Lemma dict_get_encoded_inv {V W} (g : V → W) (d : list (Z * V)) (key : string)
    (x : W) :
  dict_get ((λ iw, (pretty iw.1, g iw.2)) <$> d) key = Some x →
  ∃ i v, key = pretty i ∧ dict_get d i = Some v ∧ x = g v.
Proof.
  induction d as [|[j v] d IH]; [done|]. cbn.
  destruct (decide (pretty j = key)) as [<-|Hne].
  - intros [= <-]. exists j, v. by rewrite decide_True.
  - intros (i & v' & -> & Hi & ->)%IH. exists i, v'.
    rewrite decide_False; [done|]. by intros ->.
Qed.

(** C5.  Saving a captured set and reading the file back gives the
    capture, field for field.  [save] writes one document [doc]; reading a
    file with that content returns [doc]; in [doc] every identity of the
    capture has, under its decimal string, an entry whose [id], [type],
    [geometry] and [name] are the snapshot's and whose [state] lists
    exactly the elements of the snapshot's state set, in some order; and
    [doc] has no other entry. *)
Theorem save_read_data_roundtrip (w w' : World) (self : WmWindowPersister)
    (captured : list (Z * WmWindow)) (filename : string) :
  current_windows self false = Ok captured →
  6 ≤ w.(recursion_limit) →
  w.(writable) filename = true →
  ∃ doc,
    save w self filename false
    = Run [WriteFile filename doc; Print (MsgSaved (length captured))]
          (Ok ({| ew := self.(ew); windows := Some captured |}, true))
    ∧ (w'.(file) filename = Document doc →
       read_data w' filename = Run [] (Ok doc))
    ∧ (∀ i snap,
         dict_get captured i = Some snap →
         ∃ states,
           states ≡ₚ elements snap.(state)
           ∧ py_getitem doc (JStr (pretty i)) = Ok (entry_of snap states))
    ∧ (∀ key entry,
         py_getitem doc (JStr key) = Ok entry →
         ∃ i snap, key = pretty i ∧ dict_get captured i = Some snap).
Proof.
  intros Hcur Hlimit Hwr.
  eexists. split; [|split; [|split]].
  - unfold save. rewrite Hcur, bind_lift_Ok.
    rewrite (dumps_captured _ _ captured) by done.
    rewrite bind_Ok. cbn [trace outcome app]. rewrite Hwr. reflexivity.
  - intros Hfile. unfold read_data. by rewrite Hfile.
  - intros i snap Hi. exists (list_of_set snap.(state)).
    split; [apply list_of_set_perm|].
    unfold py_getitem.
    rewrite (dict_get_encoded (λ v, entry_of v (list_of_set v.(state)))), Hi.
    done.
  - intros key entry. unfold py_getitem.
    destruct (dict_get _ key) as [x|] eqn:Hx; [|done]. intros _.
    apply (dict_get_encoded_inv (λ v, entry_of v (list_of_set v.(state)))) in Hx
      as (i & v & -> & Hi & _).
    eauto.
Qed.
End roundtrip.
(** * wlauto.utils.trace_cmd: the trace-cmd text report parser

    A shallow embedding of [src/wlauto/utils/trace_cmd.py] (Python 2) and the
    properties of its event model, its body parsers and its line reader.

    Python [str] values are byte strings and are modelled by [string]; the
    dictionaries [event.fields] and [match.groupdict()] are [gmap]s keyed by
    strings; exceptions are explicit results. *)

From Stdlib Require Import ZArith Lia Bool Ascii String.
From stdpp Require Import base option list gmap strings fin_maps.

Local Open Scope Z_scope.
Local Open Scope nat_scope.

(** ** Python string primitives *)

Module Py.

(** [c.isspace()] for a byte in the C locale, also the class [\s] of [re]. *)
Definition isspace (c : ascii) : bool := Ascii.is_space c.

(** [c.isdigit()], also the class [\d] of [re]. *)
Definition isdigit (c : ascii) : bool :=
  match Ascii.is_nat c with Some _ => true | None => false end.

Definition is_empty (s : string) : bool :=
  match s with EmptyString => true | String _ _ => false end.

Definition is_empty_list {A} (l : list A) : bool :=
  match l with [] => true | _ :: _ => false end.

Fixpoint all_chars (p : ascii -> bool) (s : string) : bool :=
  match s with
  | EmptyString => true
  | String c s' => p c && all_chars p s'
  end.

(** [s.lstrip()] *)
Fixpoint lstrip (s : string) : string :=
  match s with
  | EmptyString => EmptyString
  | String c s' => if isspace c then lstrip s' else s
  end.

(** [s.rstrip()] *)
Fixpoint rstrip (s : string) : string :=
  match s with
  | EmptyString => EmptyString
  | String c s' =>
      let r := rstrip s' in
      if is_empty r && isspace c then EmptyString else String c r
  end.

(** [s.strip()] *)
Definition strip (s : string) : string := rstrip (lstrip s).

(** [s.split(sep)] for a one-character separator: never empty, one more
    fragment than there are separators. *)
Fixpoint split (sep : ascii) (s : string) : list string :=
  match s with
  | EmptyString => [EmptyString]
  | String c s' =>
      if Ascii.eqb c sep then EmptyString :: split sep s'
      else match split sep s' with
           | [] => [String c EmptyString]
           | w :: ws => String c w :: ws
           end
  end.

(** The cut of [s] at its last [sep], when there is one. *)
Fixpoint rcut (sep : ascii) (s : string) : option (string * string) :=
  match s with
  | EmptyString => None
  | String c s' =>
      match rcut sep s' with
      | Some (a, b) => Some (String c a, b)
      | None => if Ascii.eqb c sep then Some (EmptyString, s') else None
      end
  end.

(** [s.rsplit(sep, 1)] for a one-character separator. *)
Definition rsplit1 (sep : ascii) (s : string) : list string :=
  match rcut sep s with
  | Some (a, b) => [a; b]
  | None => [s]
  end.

+-------+

**TASK INSTRUCTIONS**
Each line in the material either holds the string "character" or does not. State how many do, and nothing else.

**TASK RESPONSE**
2